Another truth we can say with certainty is that God does not want His Church to fail.  In Matthew 16:18, Jesus tells Peter, “And I tell you, you are Peter, and on this rock I will build My church, and the gates of Hades shall not prevail against it.”  I have always found this verse to be every empowering.  Why?  Because God does not want our efforts to be Christians, either our own individual journeys or the work of the Church to end in failure.  And even more important, God is not going to allow the Church to end in failure.  Christ tells us that there will be an end to the world, and that at that time, the Church will be under persecution, and it will be hard to remain steadfast in the faith.  Nowhere, however, does He tell us that at some point, there will be no Church, or no followers.  The followers might become fewer but they will not become extinct.  There will always be a Church, until the Day of Judgment. 

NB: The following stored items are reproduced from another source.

(* ===== verification/Events.v ===== *)
(** * Events: listener events and the interface of the listener storage

    The events of [ntcore_cpp.h] and the abstract class [IListenerStorage], through
    which the local storage, the connection list, the logger and the instance notify
    listeners.  [IListenerStorageLaws] is what they rely on. *)

From S2P Require Import Prelude NtTypes Monads LocalTypes.
Local Open Scope Z_scope.

Record ConnectionInfo := MkConnectionInfo {
  remote_id : string;
  remote_ip : string;
  remote_port : Z;
  last_update : Z;
  protocol_version : Z;
}.

(** The [std::variant] of [Event] *)
Inductive EventData :=
| ConnectionEvent (info : ConnectionInfo)
| TopicEvent (info : TopicInfo)
| ValueEvent (topic subentry : Z) (value : Value)
| LogMessage (level : Z) (filename : string) (line : Z) (message : string)
| TimeSyncEvent (serverTimeOffset rtt2 : Z) (valid : bool).

Record Event := MkEvent {
  ev_listener : Z;
  ev_flags : Z;
  ev_data : EventData;
}.
#[global] Instance eta_Event : Eta Event := fun e =>
  MkEvent (ev_listener e) (ev_flags e) (ev_data e).

(** [FinishEventFunc]: the result and the event it leaves behind the pointer. *)
Definition FinishEventFunc : Type := Z -> Event -> bool * Event.

(** The function that [LSImpl::AddListenerImpl] passes with a value listener. *)
Definition finish_subentry (subentry : Z) : FinishEventFunc := fun _ e =>
  (true, match ev_data e with
         | ValueEvent topic _ value => e <| ev_data := ValueEvent topic subentry value |>
         | _ => e
         end).

(** The function that [LoggerImpl::AddListener] passes. *)
Definition finish_log : FinishEventFunc := fun _ e =>
  (true, e <| ev_flags := NT_EVENT_LOGMESSAGE |>).

Class IListenerStorage (L : Type) := {
  il_Activate : Z -> Z -> option FinishEventFunc -> M L unit;
  il_Notify_connections : list Z -> Z -> list ConnectionInfo -> M L unit;
  il_Notify_topics : list Z -> Z -> list TopicInfo -> M L unit;
  il_Notify_value : list Z -> Z -> Z -> Z -> Value -> M L unit;
  il_Notify_log : Z -> Z -> string -> Z -> string -> M L unit;
  il_NotifyTimeSync : list Z -> Z -> Z -> Z -> bool -> M L unit;
}.

(** Every call is defined and keeps the storage well formed; [il_timeSync] is the
    condition for notifications of time synchronisation. *)
Class IListenerStorageLaws (L : Type) `{IListenerStorage L} := {
  il_ok : L -> Prop;
  il_timeSync : L -> Prop;
  il_Activate_ok h mask f s :
    il_ok s -> wp (il_Activate h mask f) (fun _ s' => il_ok s' /\ (il_timeSync s -> il_timeSync s')) s;
  il_connections_ok hs flags infos s :
    il_ok s -> wp (il_Notify_connections hs flags infos)
      (fun _ s' => il_ok s' /\ (il_timeSync s -> il_timeSync s')) s;
  il_topics_ok hs flags infos s :
    il_ok s -> wp (il_Notify_topics hs flags infos)
      (fun _ s' => il_ok s' /\ (il_timeSync s -> il_timeSync s')) s;
  il_value_ok hs flags t sub v s :
    il_ok s -> wp (il_Notify_value hs flags t sub v)
      (fun _ s' => il_ok s' /\ (il_timeSync s -> il_timeSync s')) s;
  il_log_ok flags level file line msg s :
    il_ok s -> wp (il_Notify_log flags level file line msg)
      (fun _ s' => il_ok s' /\ (il_timeSync s -> il_timeSync s')) s;
  il_timeSync_ok hs flags off rtt2 valid s :
    il_ok s -> il_timeSync s -> wp (il_NotifyTimeSync hs flags off rtt2 valid)
      (fun _ s' => il_ok s' /\ il_timeSync s') s;
}.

I sometimes fail in my ministry.  I’m human, I have bad days, I make bad decisions, sometimes I give bad sermons, or write articles that are not very good.  Not every interpersonal interaction is perfect.  But I haven’t failed in ministry.  Why?  Because I’m still going at it.  God doesn’t want me to fail.  God is going to sustain my ministry as long as I let Him.  The only way my ministry will fail is if I fail. Because He is not going to fail me.

I oftentimes fail in my Christianity.  I’m human.  I commit sins every day, sometimes unintentionally, and actually sometimes intentionally.  I sometimes feel like I fail when it comes to trusting God.  And sometimes I even feel that I am failing as a Christian.  But here is a key point, I have not completely failed, because I’m still going at it.  I’m still showing up.  I’m still repenting.  God doesn’t want me to fail as a Christian.  The only way I will fail as a Christian is going to be because I quit, not because He quits on me. 

If you are reading this message and you feel like you have failed as a Christian, or if you feel that you have failed God, you are wrong.  Your “showing up” to read about Christ is an indicator that you seek success, you seek understanding.  To fail is to stop showing up, and you haven’t done that.  Keep showing up, keep repenting, keep focus, even when its hard and God feels distant.  It’s very easy to turn your Christian journey around.  Just start again.  If you’ve sinned, repent.  If you feel guilty or lost, go see your priest for confession.  If you haven’t prayed in a while, pray today.

Which bring us to another category—what about the people feel that God has failed them?  Parents who have lost children, parents of children with serious illnesses, stressful lives where setbacks are a daily occurrence, and other examples.  We’ve probably all felt like God has failed us at some point. I know I have.  In these times, I try to remember a simple rhyme: I don’t know, but I will show.  I don’t know why this is happening, I don’t understand, but I will still show up, even when I don’t want to. 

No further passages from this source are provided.